◆ EXERCISE BRIEF:
Provide the number of lines in the material below that include the word "InitLoader", without any accompanying text.

★ ★ ★ ★ ★

Definition map_ops : MapOps S := kernel_map_ops sizeofPageMap newPageMap.
#[local] Existing Instance map_ops | 0.
#[local] Instance frame_ops : FrameOps S := {| op_createFrame := createFrame sizeofRegion newRegion |}.

(** The capabilities for the hardware threads: at [start], one after the other. *)
Definition per_thread (start : Z) (kobj : Z → Z) : list (Z * Z) :=
  (λ id, (start + id, kobj id)) <$> seqZ 0 numThreads.

(** The assertions on the number of threads: the differences are 32-bit words,
    boot/init-loader-amd64/boot/load_init.cc:174 *)
Definition threads_fit (start : Z) : bool := numThreads <=? u32 (start - APP_CAP_START).

(** The part of [InitLoader::initCSpace] behind the capability space: the errors end it,
    boot/init-loader-amd64/boot/load_init.cc:155-193 *)
Definition fillCSpace (l : InitLoader) : kernel S (optional unit * InitLoader) :=
  res <-- csSet_objects l (zip (seqZ EXAMPLE_FACTORY 8) kfactories);;
  if negb (isOK res) then kret (res, l) else
  res <-- csSet_entry l DEVICE_MEM deviceEntry;;
  if negb (isOK res) then kret (res, l) else
  res <-- (if l_processorAllocatorPresent l then kret (OK tt)
           else kassert (threads_fit SCHEDULERS_START);;;
                csSet_objects l (per_thread SCHEDULERS_START kscheduler));;
  if negb (isOK res) then kret (res, l) else
  kassert (threads_fit INTERRUPT_CONTROL_START);;;
  res <-- csSet_objects l (per_thread INTERRUPT_CONTROL_START kinterrupt);;
  if negb (isOK res) then kret (res, l) else
  l <-- lastPlugins l;;
  kret (OK tt, l).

★ ★ ★ ★ ★

◆ SOLUTION TO THIS EXERCISE:
2